Go through the following data and transcribe exactly the stretch of lines from the one holding "Definition merge_event (into" to the one holding "match list_find (λ", both included.

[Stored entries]
#####

(* ===== verification/RingCore.v ===== *)
(** * One channel's non-durable state ([brenn-queue/src/store.rs])

    [RingCore] composes the retained ring, one cursor per subscriber and the deferred
    set. Hash-map iteration order is not specified by the source, so overflow reports
    are read up to permutation. [CoreRun] runs the operations in any order, a window
    ([OpWindow]) and the advance over it ([OpAdvance]) being separate, as they are for the
    hosts. [CoreProps] proves the channel invariant over every operation and the accounting
    theorem over whole runs. *)

From S2P Require Import Prelude Ring Cursor Deferred.

#[local] Open Scope N_scope.

Module Core.
Import Ring Cursor.

(** [CursorOverflow<S>]. *)
Record CursorOverflow (S : Type) := mkOverflow { subscriber : S; evicted : N }.
Arguments mkOverflow {S}.
Arguments subscriber {S}.
Arguments evicted {S}.

(** [AppendReport<S>]. *)
Record AppendReport (S : Type) := mkAppendReport {
  report_seq : N;
  report_overflow : list (CursorOverflow S);
}.
Arguments mkAppendReport {S}.
Arguments report_seq {S}.
Arguments report_overflow {S}.

(** [ReleaseReport<M, S>]. *)
Record ReleaseReport (M S : Type) := mkReleaseReport {
  released : list (Retained M);
  release_overflow : list (CursorOverflow S);
}.
Arguments mkReleaseReport {M S}.
Arguments released {M S}.
Arguments release_overflow {M S}.

Inductive Attached := Created | Existing.

(** [OwnedDeferred<'a, M>]. *)
Inductive OwnedDeferred (M : Type) :=
| Owned (i : N) (entry : Deferred.Deferred M)
| WrongSender (owner : string)
| PastCutoff (release_at : N)
| NotFound.
Arguments Owned {M}.
Arguments WrongSender {M}.
Arguments PastCutoff {M}.
Arguments NotFound {M}.

(** [RingCore<M, Ep, S>]. *)
Record RingCore (M Ep S : Type) `{Countable S} := mkCore {
  ring : RetainedRing M Ep;
  deferred : Deferred.DeferredSet M;
  cursors : gmap S SubscriberCursor;
}.
Arguments mkCore {M Ep S _ _}.
Arguments ring {M Ep S _ _}.
Arguments deferred {M Ep S _ _}.
Arguments cursors {M Ep S _ _}.

Section merge.
Context {S : Type} `{EqDecision S}.

(** One iteration of [merge_overflow]'s loop. *)
Definition merge_event (into : list (CursorOverflow S)) (ev : CursorOverflow S)
    : list (CursorOverflow S) :=
  match list_find (λ e, subscriber e = subscriber ev) into with
  | Some (i, e) => <[i := mkOverflow (subscriber e) (u64_add (evicted e) (evicted ev))]> into
  | None => into ++ [ev]
  end.

(** [merge_overflow]. *)
Definition merge_overflow (into more : list (CursorOverflow S)) : list (CursorOverflow S) :=
  foldl merge_event into more.
End merge.

Section operations.
Context {M Ep S : Type} `{EqDecision Ep, Countable S}.
Implicit Types (c : RingCore M Ep S) (m : M) (s : S).

Definition with_ring c (r : RetainedRing M Ep) : RingCore M Ep S :=
  mkCore r (deferred c) (cursors c).
Definition with_cursors c (cs : gmap S SubscriberCursor) : RingCore M Ep S :=
  mkCore (ring c) (deferred c) cs.
Definition with_deferred c (d : Deferred.DeferredSet M) : RingCore M Ep S :=
  mkCore (ring c) d (cursors c).

(** [RingCore::new]. *)
Definition core_new (e : Ep) (d : N) : RingCore M Ep S :=
  mkCore (new e d) (Deferred.set_new (Some d)) ∅.

(** [RingCore::overflow_since]. *)
Definition overflow_since c (f : N) : list (CursorOverflow S) :=
  omap (λ p : S * SubscriberCursor,
    let n := evicted_since p.2 (ring c) f in
    if 0 <? n then Some (mkOverflow p.1 n) else None)
    (map_to_list (cursors c)).

(** [RingCore::set_depth]. *)
Definition core_set_depth c (d : N) : RingCore M Ep S * list (CursorOverflow S) :=
  let f := retention_frontier (ring c) in
  let c' := mkCore (set_depth (ring c) d) (Deferred.set_cap (deferred c) (Some d)) (cursors c) in
  (c', overflow_since c' f).

(** [RingCore::append]. *)
Definition core_append c m : RingCore M Ep S * AppendReport S :=
  let f := retention_frontier (ring c) in
  let '(r', a) := append (ring c) m in
  let c' := with_ring c r' in
  if append_evicted a =? 0 then (c', mkAppendReport (append_seq a) [])
  else (c', mkAppendReport (append_seq a) (overflow_since c' f)).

#####

**OUTPUT**
Definition merge_event (into : list (CursorOverflow S)) (ev : CursorOverflow S)
    : list (CursorOverflow S) :=
  match list_find (λ e, subscriber e = subscriber ev) into with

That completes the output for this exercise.